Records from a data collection
=== Begin Enclosure ===

(** * Debug layer of the CVM graph runtime

    A shallow embedding of [infernet/src/cvm/debug/graph_runtime_debug.cc]
    (class [GraphRuntimeDebug]) and the properties of its timing,
    benchmarking and intermediate-output operations.

    Conventions of the embedding.
    - C++ [int] / [int64_t] values are [Z]; [size_t] and [uint32_t] values
      that index vectors are [nat]; the conversions the source performs
      between them are written out ([size_t_of_int], [int_of_size_t], ...).
    - [std::chrono::high_resolution_clock::now()] is an oracle: the k-th
      reading of the clock is [clock k], in nanoseconds.
    - [double] values are IEEE 754 binary64 numbers ([spec_float] of the
      standard library, precision 53, [emax] 1024), every operation rounded
      to nearest, ties to even, and on its own; the literal [1.618] is the
      double nearest to 1618/1000.
    - Effects (storage writes, clock reads, closure invocations, device
      synchronisation, log lines, fatal checks) live in a small state and
      error monad [M]; the state survives a failure, so what happened
      before a fatal check can still be observed. *)

From Stdlib Require Import Strings.Byte String.
From Stdlib Require Import ZArith List Bool Arith Lia SpecFloat.
Import ListNotations.

Local Open Scope Z_scope.

(** ** Data model *)

(** [CVMContext]: the device descriptor of a tensor. *)
Record CVMContext : Type := mkCtx {
  device_type : Z;
  device_id : Z
}.
(** X3: when [subprocess.run] returns a completed process with return
    code 0 (the client exited and its output decoded), the script prints the
    banner, the success header and the stripped standard output (an
    empty line when there is none), never the captured standard error,
    and ends with status 0. *)
Theorem cli_main_success_report (result : completed_process) :
  spawn = Returned result ->
  returncode result = 0 ->
  run_script (cli_main subprocess_run args) =
    Observed
      [banner;
       lit "[SUCCESS] Command executed on " ++ host args ++ lit ":" ++
       [10%N];
       strip (cp_stdout result)]
      0.
Proof.
  intros Hspawn Hzero. unfold run_script.
  destruct (cli_main_branches [])
    as [(result' & Hsp & Hz & Hm) | [(result' & Hsp & Hnz & Hm) |
       [(e & Hsp & _ & Hm) | [(e & Hsp & _ & _ & Hm) | (e & Hsp & _ & Hm)]]]];
    same_spawn; try contradiction.
  by rewrite Hm.
Qed.

(** X4: when [subprocess.run] returns a completed process with a
    non-zero return code (the client exited and its output decoded), the script
    prints the banner and the failure header with that code, then a
    STDOUT line if the captured output holds more than whitespace, then
    a STDERR line likewise, and exits with the code. *)
Theorem cli_main_failure_report (result : completed_process) :
  spawn = Returned result ->
  returncode result <> 0 ->
  run_script (cli_main subprocess_run args) =
    Observed
      ([banner; failed (returncode result)] ++
       (if forallb isspace (cp_stdout result) then []
        else [lit "STDOUT: " ++ strip (cp_stdout result)]) ++
       (if forallb isspace (cp_stderr result) then []
        else [lit "STDERR: " ++ strip (cp_stderr result)]))
      (returncode result).
Proof.
  intros Hspawn Hnonzero. unfold run_script.
  destruct (cli_main_branches [])
    as [(result' & Hsp & Hz & Hm) | [(result' & Hsp & Hnz & Hm) |
       [(e & Hsp & _ & Hm) | [(e & Hsp & _ & _ & Hm) | (e & Hsp & _ & Hm)]]]];
    same_spawn; try contradiction.
  by rewrite Hm.
Qed.

(** X5: after a timeout the script prints the banner, the failure
    header with code -1 and "STDERR: Connection timed out.", no STDOUT
    line, and exits with -1. *)
Theorem cli_main_timeout_report (e : pyexc) :
  spawn = Raised e ->
  isinstance e TimeoutExpired = true ->
  run_script (cli_main subprocess_run args) =
    Observed
      [banner; failed (-1); lit "STDERR: Connection timed out."]
      (-1).
Proof.
  intros Hspawn Htimeout. unfold run_script.
  destruct (cli_main_branches [])
    as [(result' & Hsp & Hz & Hm) | [(result' & Hsp & Hnz & Hm) |
       [(e' & Hsp & Ht & Hm) | [(e' & Hsp & Ht & _ & Hm) |
        (e' & Hsp & He & Hm)]]]];
    same_spawn; try congruence.
  - by rewrite Hm.
  - apply not_Exception_not_timeout in He. congruence.
Qed.

(** X6: after a spawn failure the script prints the banner, the failure
    header with code -1 and, unless the error's text is empty, a STDERR
    line with that text as it is (not stripped); it exits with -1. *)
Theorem cli_main_spawn_failure_report (e : pyexc) :
  spawn = Raised e ->
  isinstance e Exception = true ->
  isinstance e TimeoutExpired = false ->
  run_script (cli_main subprocess_run args) =
    Observed
      ([banner; failed (-1)] ++
       (if bool_decide (exc_str e = []) then []
        else [lit "STDERR: " ++ exc_str e]))
      (-1).
Proof.
  intros Hspawn Hexc Hnot. unfold run_script.
  destruct (cli_main_branches [])
    as [(result' & Hsp & Hz & Hm) | [(result' & Hsp & Hnz & Hm) |
       [(e' & Hsp & Ht & Hm) | [(e' & Hsp & Ht & _ & Hm) |
        (e' & Hsp & He & Hm)]]]];
    same_spawn; try congruence.
  by rewrite Hm.
Qed.

(** X8: in every result that run_ssh_command returns, on every branch,
    "stdout" and "stderr" are strings and "stdout" has no leading or
    trailing whitespace left: stripping it again changes nothing. *)
Theorem run_ssh_command_stdout_stripped host user command key_file (d : dict) :
  run_ssh_command subprocess_run host user command key_file = Ret d ->
  exists out err : pystr,
    d !! "stdout" = Some (VStr out) /\
    d !! "stderr" = Some (VStr err) /\
    strip out = out.
Proof.
  intros Hd.
  destruct (run_cases subprocess_run host user command key_file)
    as [(result & _ & Hret) | [(e & _ & _ & Hret) |
       [(e & _ & _ & _ & Hret) | (e & _ & _ & Hret)]]];
    rewrite Hret in Hd; try discriminate; injection Hd as <-.
  - exists (strip (cp_stdout result)), (strip (cp_stderr result)).
    split; [reflexivity|]. split; [reflexivity|]. apply strip_idempotent.
  - by exists [], (lit "Connection timed out.").
  - by exists [], (exc_str e).
Qed.

End WithSubprocess.

(** X9: the invocation determines the command, the user@host target
    and whether and which identity file is passed: two calls that build
    the same argument vector have the same command, the same target,
    and key paths that are both left out or are the same path. *)
Theorem ssh_argv_inj (host user command : pystr) (key_file : option pystr)
    (host' user' command' : pystr) (key_file' : option pystr) :
  ssh_argv host user command key_file =
  ssh_argv host' user' command' key_file' ->
  command = command' /\
  user ++ lit "@" ++ host = user' ++ lit "@" ++ host' /\
  truthy (of_optional key_file) = truthy (of_optional key_file') /\
  (truthy (of_optional key_file) = true -> key_file = key_file').
Proof.
  unfold ssh_argv.
  destruct key_file as [[|c k]|], key_file' as [[|c' k']|]; simpl;
    intros Heq; simplify_eq; repeat split; try discriminate; auto.
Qed.

Lemma ssh_argv_inj_witness :
  ssh_argv (lit "c") (lit "a@b") (lit "uptime") None =
  ssh_argv (lit "b@c") (lit "a") (lit "uptime") (Some (lit "")) /\
  lit "uptime" = lit "uptime" /\
  lit "a@b" ++ lit "@" ++ lit "c" = lit "a" ++ lit "@" ++ lit "b@c" /\
  truthy (of_optional None) = truthy (of_optional (Some (lit ""))) /\
  (truthy (of_optional None) = true -> None = Some (lit "")).
Proof.
  assert (Hsame :
    ssh_argv (lit "c") (lit "a@b") (lit "uptime") None =
    ssh_argv (lit "b@c") (lit "a") (lit "uptime") (Some (lit "")))
    by reflexivity.
  split; [exact Hsame|].
  exact (ssh_argv_inj (lit "c") (lit "a@b") (lit "uptime") None
           (lit "b@c") (lit "a") (lit "uptime") (Some (lit "")) Hsame).
Defined.

Lemma cli_main_success_report_witness :
  returncode (Completed 0 (lit " up 10 days  ") (lit "warning")) = 0 /\
  run_script
    (cli_main
       (always (Returned (Completed 0 (lit " up 10 days  ") (lit "warning"))))
       (Namespace (lit "server1") (lit "uptime") (lit "root") None)) =
    Observed
      [lit "[TuringClaw] Connecting to root@server1...";
       lit "[SUCCESS] Command executed on server1:" ++ [10%N];
       lit "up 10 days"]
      0.
Proof.
  split; [reflexivity|].
  apply (cli_main_success_report
           (always (Returned (Completed 0 (lit " up 10 days  ")
                                (lit "warning"))))
           (Namespace (lit "server1") (lit "uptime") (lit "root") None)
           (Completed 0 (lit " up 10 days  ") (lit "warning")));
    reflexivity.
Defined.

Lemma cli_main_failure_report_witness :
  returncode (Completed 127 (lit "  ") (lit "sh: nope: not found")) <> 0 /\
  run_script
    (cli_main
       (always (Returned (Completed 127 (lit "  ")
                            (lit "sh: nope: not found"))))
       (Namespace (lit "server1") (lit "nope") (lit "root") None)) =
    Observed
      [lit "[TuringClaw] Connecting to root@server1...";
       lit "[ERROR] Failed to execute command on server1 (Code: 127):" ++
       [10%N];
       lit "STDERR: sh: nope: not found"]
      127.
Proof.
  assert (Hnz : returncode (Completed 127 (lit "  ")
                              (lit "sh: nope: not found")) <> 0)
    by discriminate.
  split; [exact Hnz|].
  exact (cli_main_failure_report
           (always (Returned (Completed 127 (lit "  ")
                                (lit "sh: nope: not found"))))
           (Namespace (lit "server1") (lit "nope") (lit "root") None)
           (Completed 127 (lit "  ") (lit "sh: nope: not found"))
           eq_refl Hnz).
Defined.

Lemma cli_main_timeout_report_witness :
  isinstance (MkExc TimeoutExpired (lit "timed out after 30 seconds"))
    TimeoutExpired = true /\
  run_script
    (cli_main
       (always (Raised (MkExc TimeoutExpired
                          (lit "timed out after 30 seconds"))))
       (Namespace (lit "server1") (lit "sleep 60") (lit "root") None)) =
    Observed
      [lit "[TuringClaw] Connecting to root@server1...";
       lit "[ERROR] Failed to execute command on server1 (Code: -1):" ++
       [10%N];
       lit "STDERR: Connection timed out."]
      (-1).
Proof.
  split; [reflexivity|].
  apply (cli_main_timeout_report
           (always (Raised (MkExc TimeoutExpired
                              (lit "timed out after 30 seconds"))))
           (Namespace (lit "server1") (lit "sleep 60") (lit "root") None)
           (MkExc TimeoutExpired (lit "timed out after 30 seconds")));
    reflexivity.
Defined.

Lemma cli_main_spawn_failure_report_witness :
  isinstance (MkExc PermissionError (lit " denied ")) Exception = true /\
  isinstance (MkExc PermissionError (lit " denied ")) TimeoutExpired = false /\
  run_script
    (cli_main (always (Raised (MkExc PermissionError (lit " denied "))))
       (Namespace (lit "server1") (lit "uptime") (lit "root") None)) =
    Observed
      [lit "[TuringClaw] Connecting to root@server1...";
       lit "[ERROR] Failed to execute command on server1 (Code: -1):" ++
       [10%N];
       lit "STDERR:  denied "]
      (-1).
Proof.
  split; [reflexivity|]. split; [reflexivity|].
  apply (cli_main_spawn_failure_report
           (always (Raised (MkExc PermissionError (lit " denied "))))
           (Namespace (lit "server1") (lit "uptime") (lit "root") None)
           (MkExc PermissionError (lit " denied ")));
    reflexivity.
Defined.
(** * A shallow embedding of [src/core/connection/connection.ts]

    The connection object of the MongoDB driver core: the frame
    reassembly loop of [dataHandler], the message dispatch of
    [processMessage], and the lifecycle of [Connection] (constructor,
    [destroy], [write], [isConnected], the socket event handlers and the
    connection accounting table).

    Conventions of the embedding.
    - A [Buffer] is a [list byte]; lengths and the numeric fields
      ([bytesRead], [sizeOfMessage], timeouts, ...) are integers of [Z].
      Non-integral and non-finite JavaScript numbers are outside the model.
    - [null] and [undefined] are both [None].
    - Mutation of [conn] is explicit state passing on the record
      [Connection].  [conn.emit] appends to the log [emitted]; a call of
      the injected [decompress] appends to [inflight] the data its
      callback closes over, and the callback is the function
      [decompressCallback], run whenever the decompressor completes.
    - A JavaScript exception is an explicit outcome ([None] or [Thrown]). *)

From Stdlib Require Import ZArith List Bool Lia String.
From Stdlib Require Import Init.Byte.
From stdpp Require Import base gmap.
Import ListNotations.
Local Open Scope Z_scope.

(** ** Buffers *)

Abbreviation bytes := (list byte).

Definition blen (b : bytes) : Z := Z.of_nat (length b).

Definition u8 (b : byte) : Z := Z.of_N (Byte.to_N b).

(** [SafeBuffer.alloc(n)]: [n] zero bytes. *)
Definition alloc (n : Z) : bytes := repeat x00 (Z.to_nat n).

(** An index argument of [Buffer.slice]: negative counts from the end,
    and the result is clamped to the buffer. *)
Definition slice_index (len i : Z) : Z :=
  if i <? 0 then Z.max (len + i) 0 else Z.min i len.

(** [buf.slice(start, end)]. *)
Definition slice (b : bytes) (start end_ : Z) : bytes :=
  let s := slice_index (blen b) start in
  let e := slice_index (blen b) end_ in
  firstn (Z.to_nat (e - s)) (skipn (Z.to_nat s) b).

(** [buf.slice(start)]. *)
Definition slice_from (b : bytes) (start : Z) : bytes :=
  slice b start (blen b).

(** Overwrite [target] from [targetStart] on with [chunk]; the caller
    guarantees that [chunk] fits. *)
Definition overwrite (target : bytes) (targetStart : Z) (chunk : bytes) : bytes :=
  firstn (Z.to_nat targetStart) target ++ chunk
    ++ skipn (Z.to_nat targetStart + length chunk) target.

(** [source.copy(target, targetStart, sourceStart, sourceEnd)] of Node's
    [Buffer]: a negative argument raises a [RangeError] ([None]); nothing is
    copied when [targetStart] is past the target or the source range is
    empty; otherwise the range is cut to what the target and the source
    hold.  The result is the new content of [target]. *)
Definition copy (source target : bytes) (targetStart sourceStart sourceEnd : Z)
  : option bytes :=
  if (targetStart <? 0) || (sourceStart <? 0) || (sourceEnd <? 0) then None
  else if (blen target <=? targetStart) || (sourceEnd <=? sourceStart) then Some target
  else
    let sourceEnd :=
      if blen target - targetStart <? sourceEnd - sourceStart
      then sourceStart + blen target - targetStart else sourceEnd in
    let nb := sourceEnd - sourceStart in
    let sourceLen := blen source - sourceStart in
    let nb := if sourceLen <? nb then sourceLen else nb in
    Some (overwrite target targetStart
            (firstn (Z.to_nat nb) (skipn (Z.to_nat sourceStart) source))).

(** [source.copy(target, targetStart)]: the whole source. *)
Definition copy_all (source target : bytes) (targetStart : Z) : option bytes :=
  copy source target targetStart 0 (blen source).

(** ** 32-bit integers *)

(** [ToInt32]: wrap to the signed 32-bit range. *)
Definition toInt32 (x : Z) : Z := (x + 2 ^ 31) mod 2 ^ 32 - 2 ^ 31.

(** [x << n] of JavaScript, for [0 <= n < 32]. *)
Definition shl32 (x n : Z) : Z := toInt32 (Z.shiftl (toInt32 x) n).

(** [data[i]] as an operand of [|] and [<<]: [undefined] counts as 0. *)
Definition byte_at (data : bytes) (i : nat) : Z :=
  match nth_error data i with
  | Some b => u8 b
  | None => 0
  end.

(** [data[0] | (data[1] << 8) | (data[2] << 16) | (data[3] << 24)]. *)
Definition read_size (data : bytes) : Z :=
  Z.lor (Z.lor (Z.lor (byte_at data 0) (shl32 (byte_at data 1) 8))
                (shl32 (byte_at data 2) 16))
        (shl32 (byte_at data 3) 24).
(** * Legacy-TLS session factory for the Korean public data portal

    A shallow embedding of [public_data_api_ssl_adapter.py] together with
    the parts of [ssl], [urllib3] and [requests] that the module drives:
    the TLS context and its setters, the OpenSSL cipher rule string, the
    adapter's pool manager, the session's adapter table and its
    case-insensitive header dictionary.

    Python objects that are mutated in place (sessions, header
    dictionaries) live in an explicit store and are referred to by
    location, so that aliasing between two sessions is visible.  Python
    exceptions are the [Raise] results of an error monad. *)

From Stdlib Require Import ZArith String Ascii List Bool Lia.
From stdpp Require Import gmap strings list fin_maps.

Local Open Scope string_scope.
Local Open Scope Z_scope.

(* ===================================================================== *)
(** ** Python exceptions *)
(* ===================================================================== *)

Inductive PyError : Type :=
| AttributeError (module attr : string)
| ValueError (msg : string)
| TypeError (msg : string)
| SSLError (msg : string)
| InvalidSchema (url : string)
| KeyError (key : string)
| ReferenceError (location : nat)
| ConnectionError (msg : string).

Inductive Result (A : Type) : Type :=
| Ok (a : A)
| Raise (e : PyError).
Arguments Ok {A} a.
Arguments Raise {A} e.

Definition Result_bind {A B} (f : A -> Result B) (r : Result A) : Result B :=
  match r with
  | Ok a => f a
  | Raise e => Raise e
  end.
(** * The reduce task of the MapReduce lab: [doReduce]

    A shallow embedding of [src/mapreduce/common_reduce.go] and the
    properties its specification states about it.

    Modelling decisions.
    - A file is the sequence of JSON values its bytes hold, each value
      classified by what [json.Decoder.Decode] does with it when the target is
      a [**KeyValue]: an object (with the fields [Key] and [Value] that are
      present), the literal [null], or text that makes [Decode] return an
      error.  The end of the sequence is [io.EOF], an error as well.
    - The file system, and the log of the calls of the reduce function, are
      threaded through the task as explicit state; a Go panic ends the task
      and leaves the state as it was when the panic was raised.
    - The reduce function is a total function of the key and the values.
      A write to the output that was opened succeeds: the task ignores the
      error [Encode] returns.
    - [reduceName] is defined in another file of the package: it is a
      parameter of the development.
    - The order in which [range] visits a Go map is unspecified: it is a
      parameter as well ([MapRange]), only known to enumerate the keys. *)

From Stdlib Require Import ZArith Lia DecimalString.
From stdpp Require Import base option list sorting gmap fin_maps strings.

Local Open Scope Z_scope.

(** ** Data model *)

(** [type KeyValue struct { Key string; Value string }] *)
Record KeyValue : Type := mkKeyValue { Key : string; Value : string }.

#[global] Instance KeyValue_eq_dec : EqDecision KeyValue.
Proof. solve_decision. Defined.

(** One JSON value of a file, as [Decode(&kv)] sees it. *)
Inductive entry : Type :=
| JObject (key value : option string)
    (* an object; [None] is a field the object does not have *)
| JNull
    (* the literal null *)
| JInvalid.
    (* anything [Decode] rejects: bad syntax, a truncated value, a value of
       another type *)

#[global] Instance entry_eq_dec : EqDecision entry.
Proof. solve_decision. Defined.
(** A submission that is let in, with a valid body, whose write succeeds:
    the table is written and the numbers are computed on the result. *)
Lemma postPedido_accepted (env : Env) (io : SubmitIO) (userEmail : string)
    (req : PedidoBody) (st : Store) :
  allowed (checkTimeRestriction env (clockCheck io) userEmail) = true ->
  validBody req ->
  faultWrite io = None ->
  let st' := fst (written env io userEmail req st) in
  let action := snd (written env io userEmail req st) in
  let dishNumbers :=
    calculateDishNumbers env (clockNumbers io) (faultQuery io) st' userEmail in
  postPedido env io userEmail req st
  = (mkResponse 200
       (OrderSaved (savedMessage action dishNumbers) action dishNumbers
          (length dishNumbers)),
     st').
Proof.
  intros Ha Hv Hw. cbv zeta. unfold postPedido, written.
  rewrite Ha. cbn [negb]. apply validBody_checks in Hv as [-> ->].
  fold (cycleOf env io). fold (writtenData env io userEmail req).
  rewrite Hw.
  destruct (data (Supabase.selectSingle (faultLookup io) st userEmail (cycleOf env io)));
    reflexivity.
Qed.

(** The conditions under which a submission answers 200. *)
Lemma postPedido_200 (env : Env) (io : SubmitIO) (userEmail : string)
    (req : PedidoBody) (st : Store) :
  status (fst (postPedido env io userEmail req st)) = 200 ->
  allowed (checkTimeRestriction env (clockCheck io) userEmail) = true
  /\ validBody req /\ faultWrite io = None.
Proof.
  unfold postPedido.
  destruct (allowed (checkTimeRestriction env (clockCheck io) userEmail));
    cbn [negb fst status]; [|discriminate].
  destruct (bodyNombre req) as [s|] eqn:Hs; cbn [truthy from_option Datatypes.id negb orb];
    [|discriminate].
  destruct (String.eqb s EmptyString) eqn:Es; cbn [negb orb fst status];
    [discriminate|].
  destruct (String.eqb (trim s) EmptyString) eqn:Et; cbn [fst status];
    [discriminate|].
  destruct (bodyPlato1 req) as [p|] eqn:Hp; cbn [truthy negb fst status];
    [|discriminate].
  destruct (String.eqb p EmptyString) eqn:Ep; cbn [negb fst status];
    [discriminate|].
  intros H. split; [reflexivity|]. split.
  - split; [exists s | exists p]; (split; [assumption|]);
      apply String.eqb_neq; assumption.
  - destruct (faultWrite io) as [e|]; [|reflexivity]. exfalso.
    destruct (data (Supabase.selectSingle (faultLookup io) st userEmail _));
      cbn in H; discriminate H.
Qed.

Lemma selectSingle_records (fault : option StoreError) (st : Store)
    (userEmail cycleDate : string) (r : Row) :
  data (Supabase.selectSingle fault st userEmail cycleDate) = Some r ->
  recordsOf st userEmail cycleDate = [r].
Proof.
  unfold Supabase.selectSingle, recordsOf. destruct fault; [discriminate|].
  destruct (List.filter _ _) as [|r' [|r'' l]]; cbn; congruence.
Qed.

Lemma recordsOf_In (st : Store) (userEmail cycleDate : string) (r : Row) :
  In r (recordsOf st userEmail cycleDate)
  <-> In r (rows st) /\ email r = userEmail /\ fecha r = cycleDate.
Proof.
  unfold recordsOf, Supabase.hasFecha, Supabase.hasEmail.
  rewrite !filter_In, !String.eqb_eq. tauto.
Qed.

(** The record of a submission is in the table after its write. *)
Lemma written_In (env : Env) (io : SubmitIO) (userEmail : string)
    (req : PedidoBody) (st : Store) :
  exists r, In r (rows (fst (written env io userEmail req st)))
            /\ columns r = writtenData env io userEmail req.
Proof.
  unfold written.
  destruct (data (Supabase.selectSingle _ _ _ _)) as [existing|] eqn:E;
    cbn [fst rows].
  - exists (mkRow (id existing) (writtenData env io userEmail req)).
    split; [|reflexivity].
    apply selectSingle_records in E.
    assert (Hin : In existing (rows st)).
    { apply (recordsOf_In st userEmail (cycleOf env io)). rewrite E. left. reflexivity. }
    apply in_map_iff. exists existing. split; [|exact Hin].
    unfold Supabase.replaceAt, Supabase.hasId. rewrite Z.eqb_refl. reflexivity.
  - exists (mkRow (nextId st) (writtenData env io userEmail req)).
    split; [|reflexivity]. apply in_or_app. right. left. reflexivity.
Qed.

(** C7.  Validation of a submission that is let in.  A name that is
    missing or blank is refused with 400, and so is a first dish that is
    missing or empty.  With a name and a first dish, whatever they are and
    whatever the second and third dishes, the submission is not refused as
    invalid; it is answered 200 and written as soon as the write succeeds.
    The menu is not consulted. *)
Theorem postPedido_validation (env : Env) (io : SubmitIO) (userEmail : string)
    (req : PedidoBody) (st : Store) :
  allowed (checkTimeRestriction env (clockCheck io) userEmail) = true ->
  let run := postPedido env io userEmail req st in
  ((bodyNombre req = None
    \/ exists s, bodyNombre req = Some s /\ trim s = EmptyString) ->
   run = (mkResponse 400 (Failed "Por favor ingresa tu nombre"), st))
  /\ ((bodyPlato1 req = None \/ bodyPlato1 req = Some EmptyString) ->
      status (fst run) = 400 /\ success (body (fst run)) = false /\ snd run = st)
  /\ ((exists s, bodyNombre req = Some s /\ trim s <> EmptyString) ->
      (bodyPlato1 req = None \/ bodyPlato1 req = Some EmptyString) ->
      run = (mkResponse 400 (Failed "Por favor selecciona al menos el plato principal"),
             st))
  /\ (validBody req ->
      status (fst run) <> 400
      /\ (faultWrite io = None ->
          status (fst run) = 200
          /\ success (body (fst run)) = true
          /\ exists r, In r (rows (snd run))
                       /\ columns r = writtenData env io userEmail req)).
Proof.
  intros Ha run. subst run. split; [|split; [|split]].
  - intros Hn. unfold postPedido. rewrite Ha. cbn [negb].
    destruct Hn as [-> | (s & -> & Ht)]; [reflexivity|].
    cbn [truthy from_option Datatypes.id]. rewrite Ht.
    rewrite orb_true_r. reflexivity.
  - intros Hp. unfold postPedido. rewrite Ha. cbn [negb].
    destruct (negb (truthy (bodyNombre req)) || _); [repeat split|].
    destruct Hp as [-> | ->]; repeat split.
  - intros (s & Hs & Ht) Hp. unfold postPedido. rewrite Ha, Hs. cbn [negb].
    cbn [truthy from_option Datatypes.id].
    assert (s <> EmptyString) by (intros ->; apply Ht, trim_empty).
    apply String.eqb_neq in Ht. rewrite Ht.
    replace (String.eqb s EmptyString) with false
      by (symmetry; apply String.eqb_neq; assumption).
    cbn [negb orb]. destruct Hp as [-> | ->]; reflexivity.
  - intros Hv. split.
    + unfold postPedido. rewrite Ha. cbn [negb].
      apply validBody_checks in Hv as [-> ->].
      destruct (data (Supabase.selectSingle _ _ _ _)); cbn;
        destruct (faultWrite io); cbn; discriminate.
    + intros Hw. rewrite (postPedido_accepted env io userEmail req st Ha Hv Hw).
      cbn [fst snd status body success]. split; [reflexivity|].
      split; [reflexivity|]. apply written_In.
Qed.

(** A dish that is not on the menu, blank second and third dishes. *)
Lemma postPedido_validation_witness :
  let env := mkEnv 0 defaultAdmins in
  let io := mkSubmitIO monday_14_00 monday_14_00 monday_14_00 monday_14_00
              None None None in
  let req := mkPedidoBody (Some "Ana") (Some "Milanesa") None (Some "  ") in
  ~ In "Milanesa" MENU_ITEMS
  /\ status (fst (postPedido env io "ana@x.com" req (mkStore [] 1))) = 200.
Proof.
  split.
  - simpl. intros H. repeat (destruct H as [H | H]; [discriminate H|]). exact H.
  - pose proof (postPedido_validation (mkEnv 0 defaultAdmins)
                  (mkSubmitIO monday_14_00 monday_14_00 monday_14_00 monday_14_00
                     None None None)
                  "ana@x.com" (mkPedidoBody (Some "Ana") (Some "Milanesa") None (Some "  "))
                  (mkStore [] 1) eq_refl) as H.
    cbv zeta in H. destruct H as (_ & _ & _ & H). apply H.
    + split; [exists "Ana" | exists "Milanesa"]; (split; [reflexivity | discriminate]).
    + reflexivity.
Defined.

=== End Enclosure ===

About this task> Output the lines of the records above exactly as they appear, from the line containing "returncode result <> 0 ->" through the line containing "(cp_stdout result)]) ++".

Expected output>
  returncode result <> 0 ->
  run_script (cli_main subprocess_run args) =
    Observed
      ([banner; failed (returncode result)] ++
       (if forallb isspace (cp_stdout result) then []
        else [lit "STDOUT: " ++ strip (cp_stdout result)]) ++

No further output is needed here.